Beyond Machinima: Rudy Poat and John Gaeta on the Future of Interactive Cinema
After getting an idea from Poat about how they made it work, we spoke with John Gaeta to find out why and to see where he thinks it's going.
GS: Do you play games now or are you interested in gaming at all?
John Gaeta: I am not a hardcore gamer, but I'm absolutely fascinated by the game content evolution. I'd say you'd have to put me in the casual gamer column. The understanding of the experience and the underpinnings of the design is something I can see very clearly as I watch my friends play. I've had a lot of experience over the last few years talking with different developers and designers about their quests.
GS: While speaking to Rudy, he mentioned that you guys saw this as a gateway into a higher level of production for gaming cinematics and game rendering. What interested you in that in the first place?

John Gaeta
JG: Basically, to me, there are fundamental characteristics of cinema and interactive gaming that have developed over many years that are very reliable techniques to capture the imagination of the player or viewer. There are attributes and paths of entertainment that have a lot to do with the experience of not being able to control anything, the mystery laid out in front of you, the unpredictably, the singularity of a sculpted vision as a director and writer can lay out. That's really the polar opposite of interactive gaming, and I'm not going to get into that whole discussion because that's happening on the sidelines ad nauseum, in an interesting way. There's a lot of debate and discussion of why interactivity needs to remain in the particular format that it's in because it's about the play and it's about the experience. I feel that's a completely rock solid theory that people put out there. Interactivity is definitely using a different part of one's brain, and it's a wholly different entertainment experience.
I have no interest at looking at gaming and suggesting that story lines can be improved, because that's a completely case by case basis based on what the concept is and how it was executed.
GS: Sure.
JG: The same goes for film. We all know that there are remarkable films that change your life and there are films that pass you by and you don't care. It will always be that way. That's the nature of film. I'm curious about several things. One, from a technical point of view, I think this is going to be of great interest for film makers as it will give them access to ideas that they could never achieve through the process of pre-visualization.
In the last few years, this has allowed people to try things that were previously unthinkable, because it allows you the higher understanding of simulating your film in advance.

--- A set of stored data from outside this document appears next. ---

(** On the elements of [dom] the comparator orders by [key], larger
    first. *)
Variable key : A -> Z.
Variable dom : A -> Prop.
Hypothesis before_key :
  forall a b, dom a -> dom b -> JS.before cmp a b = (key b <=? key a)%Z.

Lemma insert_In (x y : A) (l : list A) :
  In y (JS.insert cmp x l) <-> y = x \/ In y l.
Proof.
  induction l as [|z l IH]; simpl.
  - split; [intros [<- | []]; now left | intros [-> | []]; now left].
  - destruct (JS.before cmp x z); simpl.
    + split; [intros [<- | H]; [now left | now right]
             | intros [-> | H]; [now left | now right]].
    + rewrite IH. split.
      * intros [<- | [-> | H]]; [right; now left | now left | right; now right].
      * intros [-> | [<- | H]]; [right; now left | now left | right; now right].
Qed.

Lemma sort_In (y : A) (l : list A) :
  In y (JS.sort cmp l) <-> In y l.
Proof.
  induction l as [|x l IH]; simpl; [reflexivity|].
  rewrite insert_In, IH. split; intros [H | H]; auto.
Qed.

Lemma insert_sorted (x : A) (l : list A) :
  dom x -> Forall dom l ->
  StronglySorted (descending key) l ->
  StronglySorted (descending key) (JS.insert cmp x l).
Proof.
  intros Hx Hdom Hsorted.
  induction Hsorted as [|z l Hl IH Hz]; simpl.
  - constructor; constructor.
  - inversion Hdom as [|z' l' Hdz Hdl]; subst.
    rewrite (before_key x z Hx Hdz).
    destruct (Z.leb_spec (key z) (key x)) as [Hle | Hgt].
    + constructor; [now constructor|].
      constructor; [exact Hle|].
      apply List.Forall_forall. intros w Hw.
      rewrite List.Forall_forall in Hz. specialize (Hz w Hw).
      unfold descending in *. lia.
    + constructor; [now apply IH|].
      apply List.Forall_forall. intros w Hw. apply (proj1 (insert_In x w l)) in Hw.
      destruct Hw as [-> | Hw].
      * unfold descending. lia.
      * rewrite List.Forall_forall in Hz. now apply Hz.
Qed.

Lemma sort_sorted (l : list A) :
  Forall dom l -> StronglySorted (descending key) (JS.sort cmp l).
Proof.
  induction l as [|x l IH]; intros Hdom; simpl; [constructor|].
  inversion Hdom as [|x' l' Hx Hl]; subst.
  apply insert_sorted; [assumption | | now apply IH].
  apply List.Forall_forall. intros w Hw. apply (proj1 (sort_In w l)) in Hw.
  rewrite List.Forall_forall in Hl. now apply Hl.
Qed.

(** In a list sorted larger-first, the first element that satisfies [p]
    has the largest key among those that satisfy [p]. *)
Lemma find_sorted_largest (p : A -> bool) (l : list A) (x : A) :
  StronglySorted (descending key) l ->
  List.find p l = Some x ->
  forall y, In y l -> p y = true -> (key y <= key x)%Z.
Proof.
  intros Hsorted. induction Hsorted as [|z l Hl IH Hz]; simpl;
    [discriminate|].
  destruct (p z) eqn:Hpz.
  - intros [= <-] y [<- | Hy] _; [lia|].
    rewrite List.Forall_forall in Hz. now apply Hz.
  - intros Hfind y [<- | Hy] Hpy; [congruence | now apply IH].
Qed.

Lemma head_sorted_largest (l : list A) (x : A) :
  StronglySorted (descending key) l ->
  hd_error l = Some x ->
  forall y, In y l -> (key y <= key x)%Z.
Proof.
  intros Hsorted Hhd y Hy.
  apply (find_sorted_largest (fun _ => true) l x Hsorted); [|assumption|reflexivity].
  destruct l; [discriminate | exact Hhd].
Qed.

End SortFacts.

(** ** The fallback choice on non-empty lists *)

Lemma before_average (a b : videoFormat) :
  JS.truthy (averageBitrate a) = true ->
  JS.truthy (averageBitrate b) = true ->
  JS.before (fun a b => JS.sub (averageBitrate b) (averageBitrate a)) a b
  = (averageOf b <=? averageOf a)%Z.
Proof.
  unfold JS.before, JS.sub, averageOf, JS.truthy.
  destruct (averageBitrate a) as [x|]; [|discriminate].
  destruct (averageBitrate b) as [y|]; [|discriminate].
  intros _ _.
  destruct (Z.leb_spec (y - x) 0), (Z.leb_spec y x); try reflexivity; lia.
Qed.

Lemma before_audio (a b : videoFormat) :
  audioBitrate a <> None ->
  audioBitrate b <> None ->
  JS.before (fun a b => JS.sub (audioBitrate b) (audioBitrate a)) a b
  = (audioOf b <=? audioOf a)%Z.
Proof.
  unfold JS.before, JS.sub, audioOf.
  destruct (audioBitrate a) as [x|]; [|congruence].
  destruct (audioBitrate b) as [y|]; [|congruence].
  intros _ _.
  destruct (Z.leb_spec (y - x) 0), (Z.leb_spec y x); try reflexivity; lia.
Qed.

(** X21.  A finite source (first format not live): among the formats that
    report an average bitrate, the choice is one without a bitrate if
    there is one — the one of largest average bitrate among those — and
    otherwise the one of largest average bitrate; there is no choice
    exactly when no format reports an average bitrate. *)
Lemma nextBestFormat_finite (first : videoFormat) (rest : list videoFormat) :
  live first = false ->
  let reporting format :=
    In format (first :: rest) /\ JS.truthy (averageBitrate format) = true in
  match GetStream.nextBestFormat (first :: rest) with
  | inl _ => False
  | inr None => forall format, ~ reporting format
  | inr (Some chosen) =>
      reporting chosen
      /\ ((exists other, reporting other /\ JS.truthy (bitrate other) = false) ->
          JS.truthy (bitrate chosen) = false
          /\ forall other, reporting other -> JS.truthy (bitrate other) = false ->
                           (averageOf other <= averageOf chosen)%Z)
      /\ ((forall other, reporting other -> JS.truthy (bitrate other) = true) ->
          forall other, reporting other ->
                        (averageOf other <= averageOf chosen)%Z)
  end.
Proof.
  intros Hlive reporting. unfold GetStream.nextBestFormat. rewrite Hlive.
  set (cmp := fun a b : videoFormat =>
                JS.sub (averageBitrate b) (averageBitrate a)).
  set (kept := List.filter (fun format => JS.truthy (averageBitrate format))
                           (first :: rest)).
  set (sorted := JS.sort cmp kept).
  assert (Hin : forall format, In format sorted <-> reporting format).
  { intros format. unfold sorted. rewrite sort_In. unfold kept.
    rewrite filter_In. reflexivity. }
  assert (Hsorted : StronglySorted (descending averageOf) sorted).
  { apply sort_sorted
      with (dom := fun format => JS.truthy (averageBitrate format) = true).
    - intros a b Ha Hb. now apply before_average.
    - apply List.Forall_forall. intros format Hf. unfold kept in Hf.
      apply filter_In in Hf. tauto. }
  destruct (List.find (fun format => negb (JS.truthy (bitrate format))) sorted)
    as [chosen|] eqn:Hfind.
  - destruct (find_some _ _ Hfind) as [Hch Hno].
    apply negb_true_iff in Hno.
    split; [now apply Hin|]. split.
    + intros _. split; [assumption|].
      intros other Hother Hnone.
      apply (find_sorted_largest averageOf _ sorted chosen Hsorted Hfind).
      * now apply Hin.
      * now rewrite Hnone.
    + intros Hall. specialize (Hall chosen (proj1 (Hin chosen) Hch)). congruence.
  - pose proof (find_none _ _ Hfind) as Hnone.
    destruct (hd_error sorted) as [chosen|] eqn:Hhd.
    + assert (Hch : In chosen sorted).
      { destruct sorted; [discriminate|]. injection Hhd as ->. now left. }
      split; [now apply Hin|]. split.
      * intros (other & Hother & Hno). apply Hin in Hother.
        specialize (Hnone other Hother). simpl in Hnone.
        rewrite Hno in Hnone. discriminate.
      * intros _ other Hother.
        apply (head_sorted_largest averageOf sorted chosen Hsorted Hhd).
        now apply Hin.
    + intros format Hrep. apply Hin in Hrep.
      destruct sorted; [destruct Hrep | discriminate].
Qed.

(** X22.  A live source (first format live) whose formats all carry an audio
    bitrate: the choice is a format with a whitelisted itag, of largest
    audio bitrate among those; there is no choice exactly when no itag
    is whitelisted. *)
Lemma nextBestFormat_live (first : videoFormat) (rest : list videoFormat) :
  live first = true ->
  (forall format, In format (first :: rest) -> audioBitrate format <> None) ->
  let listed format :=
    In format (first :: rest)
    /\ GetStream.includes GetStream.liveItags (itag format) = true in
  match GetStream.nextBestFormat (first :: rest) with
  | inl _ => False
  | inr None => forall format, ~ listed format
  | inr (Some chosen) =>
      listed chosen
      /\ forall other, listed other -> (audioOf other <= audioOf chosen)%Z
  end.
Proof.
  intros Hlive Haudio listed. unfold GetStream.nextBestFormat. rewrite Hlive.
  set (cmp := fun a b : videoFormat =>
                JS.sub (audioBitrate b) (audioBitrate a)).
  set (sorted := JS.sort cmp (first :: rest)).
  assert (Hin : forall format, In format sorted <-> In format (first :: rest)).
  { intros format. unfold sorted. apply sort_In. }
  assert (Hsorted : StronglySorted (descending audioOf) sorted).
  { apply sort_sorted with (dom := fun format => audioBitrate format <> None).
    - intros a b Ha Hb. now apply before_audio.
    - apply List.Forall_forall. exact Haudio. }
  destruct (List.find
              (fun format => GetStream.includes GetStream.liveItags (itag format))
              sorted) as [chosen|] eqn:Hfind.
  - destruct (find_some _ _ Hfind) as [Hch Hok]. split.
    + split; [now apply Hin | assumption].
    + intros other [Hother Hlisted].
      apply (find_sorted_largest audioOf _ sorted chosen Hsorted Hfind);
        [now apply Hin | assumption].
  - intros format [Hf Hlisted]. apply (proj2 (Hin format)) in Hf.
    pose proof (find_none _ _ Hfind format Hf) as Hno. cbv beta in Hno.
    congruence.
Qed.

(** C8.  A url that is not cached and whose list of formats is empty:
    [nextBestFormat] reads [formats[0].live] of the empty array, so
    [getStream] fails with the run-time type error and not with the
    no-suitable-format error; the state is untouched. *)
Theorem empty_formats_type_error :
  let s := Sample.connected (newPlayer [Sample.songA] "/data/cache" ∅) in
  isCached Sample.hasha "a" s = false
  /\ option_map formats (Sample.getInfoEmpty "a") = Some []
  /\ GetStream.nextBestFormat [] = inl TypeError
  /\ getStream Sample.hasha Sample.getInfoEmpty "a" s = (Throw TypeError, s)
  /\ message TypeError <> message NoSuitableFormatError.
Proof.
  cbv zeta. repeat split. discriminate.
Qed.

(** ** Frame: stream events touch only the files and the open streams *)

Section Frame.

Variable hasha : string -> string.

Lemma fsEvent_session (e : FsEvent) (s : State) :
  session (fsEvent hasha e s) = session s.
Proof.
  unfold fsEvent.
  destruct (negb (existsb (String.eqb (eventUrl e)) (writers s)));
    [reflexivity|].
  destruct e as [u|u|u|u]; try reflexivity.
  destruct (rename _ _ _); reflexivity.
Qed.

Lemma fsEvents_session (es : list FsEvent) (s : State) :
  session (fsEvents hasha es s) = session s.
Proof.
  revert s. induction es as [|e es IH]; intros s; [reflexivity|].
  unfold fsEvents in *. simpl. rewrite IH. apply fsEvent_session.
Qed.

You suddenly receive this wisdom that was impossible to imagine your way through. Pre-visualization, to me, became a gateway to higher concept in cinema. Essentially, it is a simulation, and in the last few years we've gone from doing it in a laborious hand-sculpted way to what, I believe, is taking hold now is greater and greater reliance on more sophisticated simulations to allow you to visualize cinematic content.
The strongest linkage between cinema and games in terms of partnerships between the two industries and artists has to do with visualizing content per se. The deeper we go into this, the more we will align the platforms, methodologies and artists behind them. It's happening, we see it happening, and we all have a lot of associates that are able to pass back and forth between the two industries and actually do quite well. If this change continues at the pace its going, coupled with the fact that the audiences for film and games are changing quite a bit with the new generations growing up on interactivity and are becoming addicted to being able to access more from their entertainment, it's infinite exposition.
The problem with film is that you can never develop the characters deeply enough, or find out enough nuances about the world in the setup. You potentially become frustrated before they wrap it up in two hours, or nowadays ninety minutes. The screen time is definitely creating the risk of an empty feeling at the end. Like, I didn't get enough depth out of that story experience. Games allow you infinite expository capabilities, and that is possibility the strongest characteristic of a game universe.
Where I'm coming from now is [I'm] watching, and in some ways helping to push, the trend towards an alignment of applying simulation of both game and simulation content. The technology used for it and the artist used towards it. I want to unify the conceptualization of film and game in the same moment, and to allow the execution of the final rendering of certain cinematic content within the same platforms such that once that is working at a quality level that will pass muster for a wide screen high definition theater system. The idea is that one would have access to that exact same content for an interactive experience to create a much deeper, immersive experience to have at the periphery of the director's vision. To step back and try to simplify that statement: let's say a director sculpts a scene and you're riveted by it in the theater experience, and you've experienced it in the way they wanted it seen. Then, here's the opportunity to revisit that exact same scene. It's a three dimensional interactive mirror of that exact same content, assuming that certain things can be achieved like chronological time and it's not so abstract in its editorial construct. You know what I mean?
GS: Yeah, I think so.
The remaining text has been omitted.